Records -

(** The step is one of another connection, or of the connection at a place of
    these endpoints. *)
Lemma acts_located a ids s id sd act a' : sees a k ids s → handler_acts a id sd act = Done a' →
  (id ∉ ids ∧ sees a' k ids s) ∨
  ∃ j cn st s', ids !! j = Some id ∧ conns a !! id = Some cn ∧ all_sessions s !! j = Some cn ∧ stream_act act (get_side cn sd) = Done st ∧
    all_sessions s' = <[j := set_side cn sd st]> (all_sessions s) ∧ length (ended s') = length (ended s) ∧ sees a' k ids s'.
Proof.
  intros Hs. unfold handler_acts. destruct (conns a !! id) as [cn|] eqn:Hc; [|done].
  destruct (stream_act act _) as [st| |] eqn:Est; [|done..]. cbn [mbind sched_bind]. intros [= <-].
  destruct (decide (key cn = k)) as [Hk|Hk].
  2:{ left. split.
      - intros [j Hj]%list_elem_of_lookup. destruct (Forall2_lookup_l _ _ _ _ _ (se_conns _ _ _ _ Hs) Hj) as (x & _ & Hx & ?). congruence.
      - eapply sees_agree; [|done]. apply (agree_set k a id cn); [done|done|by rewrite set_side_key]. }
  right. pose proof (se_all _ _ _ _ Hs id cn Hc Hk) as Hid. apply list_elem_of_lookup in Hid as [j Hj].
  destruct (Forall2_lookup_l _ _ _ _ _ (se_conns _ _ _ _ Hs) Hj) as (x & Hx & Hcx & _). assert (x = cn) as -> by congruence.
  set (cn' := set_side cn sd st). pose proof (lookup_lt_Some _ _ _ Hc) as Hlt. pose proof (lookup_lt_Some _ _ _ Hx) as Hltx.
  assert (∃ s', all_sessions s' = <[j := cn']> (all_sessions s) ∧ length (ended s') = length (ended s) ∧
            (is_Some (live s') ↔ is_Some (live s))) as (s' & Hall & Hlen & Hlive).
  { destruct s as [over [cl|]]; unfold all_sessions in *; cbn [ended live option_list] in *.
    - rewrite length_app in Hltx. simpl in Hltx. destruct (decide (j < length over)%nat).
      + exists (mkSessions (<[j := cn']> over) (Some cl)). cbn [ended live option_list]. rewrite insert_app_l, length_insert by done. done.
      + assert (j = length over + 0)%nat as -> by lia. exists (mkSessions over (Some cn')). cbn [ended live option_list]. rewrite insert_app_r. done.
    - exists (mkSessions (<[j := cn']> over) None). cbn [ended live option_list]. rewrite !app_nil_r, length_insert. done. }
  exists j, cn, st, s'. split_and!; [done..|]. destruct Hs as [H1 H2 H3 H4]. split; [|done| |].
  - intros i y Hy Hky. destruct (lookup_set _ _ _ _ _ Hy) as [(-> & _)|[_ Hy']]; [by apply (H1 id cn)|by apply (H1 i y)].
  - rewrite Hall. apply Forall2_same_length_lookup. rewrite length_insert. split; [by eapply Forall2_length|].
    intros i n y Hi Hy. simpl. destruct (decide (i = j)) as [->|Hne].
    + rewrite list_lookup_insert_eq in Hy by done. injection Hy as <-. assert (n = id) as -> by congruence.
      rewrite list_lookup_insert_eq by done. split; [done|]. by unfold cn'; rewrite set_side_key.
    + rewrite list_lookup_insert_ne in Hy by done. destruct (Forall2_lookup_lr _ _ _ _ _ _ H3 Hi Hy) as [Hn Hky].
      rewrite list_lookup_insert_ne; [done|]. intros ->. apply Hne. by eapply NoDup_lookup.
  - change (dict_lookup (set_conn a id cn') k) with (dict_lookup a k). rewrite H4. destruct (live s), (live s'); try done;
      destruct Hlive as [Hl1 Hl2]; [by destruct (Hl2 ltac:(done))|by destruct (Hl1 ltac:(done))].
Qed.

What to produce - Starting from the first line of the records above, retype each line exactly up to and including the one that contains "by done. done.", and nothing more.

Answer box -
(** The step is one of another connection, or of the connection at a place of
    these endpoints. *)
Lemma acts_located a ids s id sd act a' : sees a k ids s → handler_acts a id sd act = Done a' →
  (id ∉ ids ∧ sees a' k ids s) ∨
  ∃ j cn st s', ids !! j = Some id ∧ conns a !! id = Some cn ∧ all_sessions s !! j = Some cn ∧ stream_act act (get_side cn sd) = Done st ∧
    all_sessions s' = <[j := set_side cn sd st]> (all_sessions s) ∧ length (ended s') = length (ended s) ∧ sees a' k ids s'.
Proof.
  intros Hs. unfold handler_acts. destruct (conns a !! id) as [cn|] eqn:Hc; [|done].
  destruct (stream_act act _) as [st| |] eqn:Est; [|done..]. cbn [mbind sched_bind]. intros [= <-].
  destruct (decide (key cn = k)) as [Hk|Hk].
  2:{ left. split.
      - intros [j Hj]%list_elem_of_lookup. destruct (Forall2_lookup_l _ _ _ _ _ (se_conns _ _ _ _ Hs) Hj) as (x & _ & Hx & ?). congruence.
      - eapply sees_agree; [|done]. apply (agree_set k a id cn); [done|done|by rewrite set_side_key]. }
  right. pose proof (se_all _ _ _ _ Hs id cn Hc Hk) as Hid. apply list_elem_of_lookup in Hid as [j Hj].
  destruct (Forall2_lookup_l _ _ _ _ _ (se_conns _ _ _ _ Hs) Hj) as (x & Hx & Hcx & _). assert (x = cn) as -> by congruence.
  set (cn' := set_side cn sd st). pose proof (lookup_lt_Some _ _ _ Hc) as Hlt. pose proof (lookup_lt_Some _ _ _ Hx) as Hltx.
  assert (∃ s', all_sessions s' = <[j := cn']> (all_sessions s) ∧ length (ended s') = length (ended s) ∧
            (is_Some (live s') ↔ is_Some (live s))) as (s' & Hall & Hlen & Hlive).
  { destruct s as [over [cl|]]; unfold all_sessions in *; cbn [ended live option_list] in *.
    - rewrite length_app in Hltx. simpl in Hltx. destruct (decide (j < length over)%nat).
      + exists (mkSessions (<[j := cn']> over) (Some cl)). cbn [ended live option_list]. rewrite insert_app_l, length_insert by done. done.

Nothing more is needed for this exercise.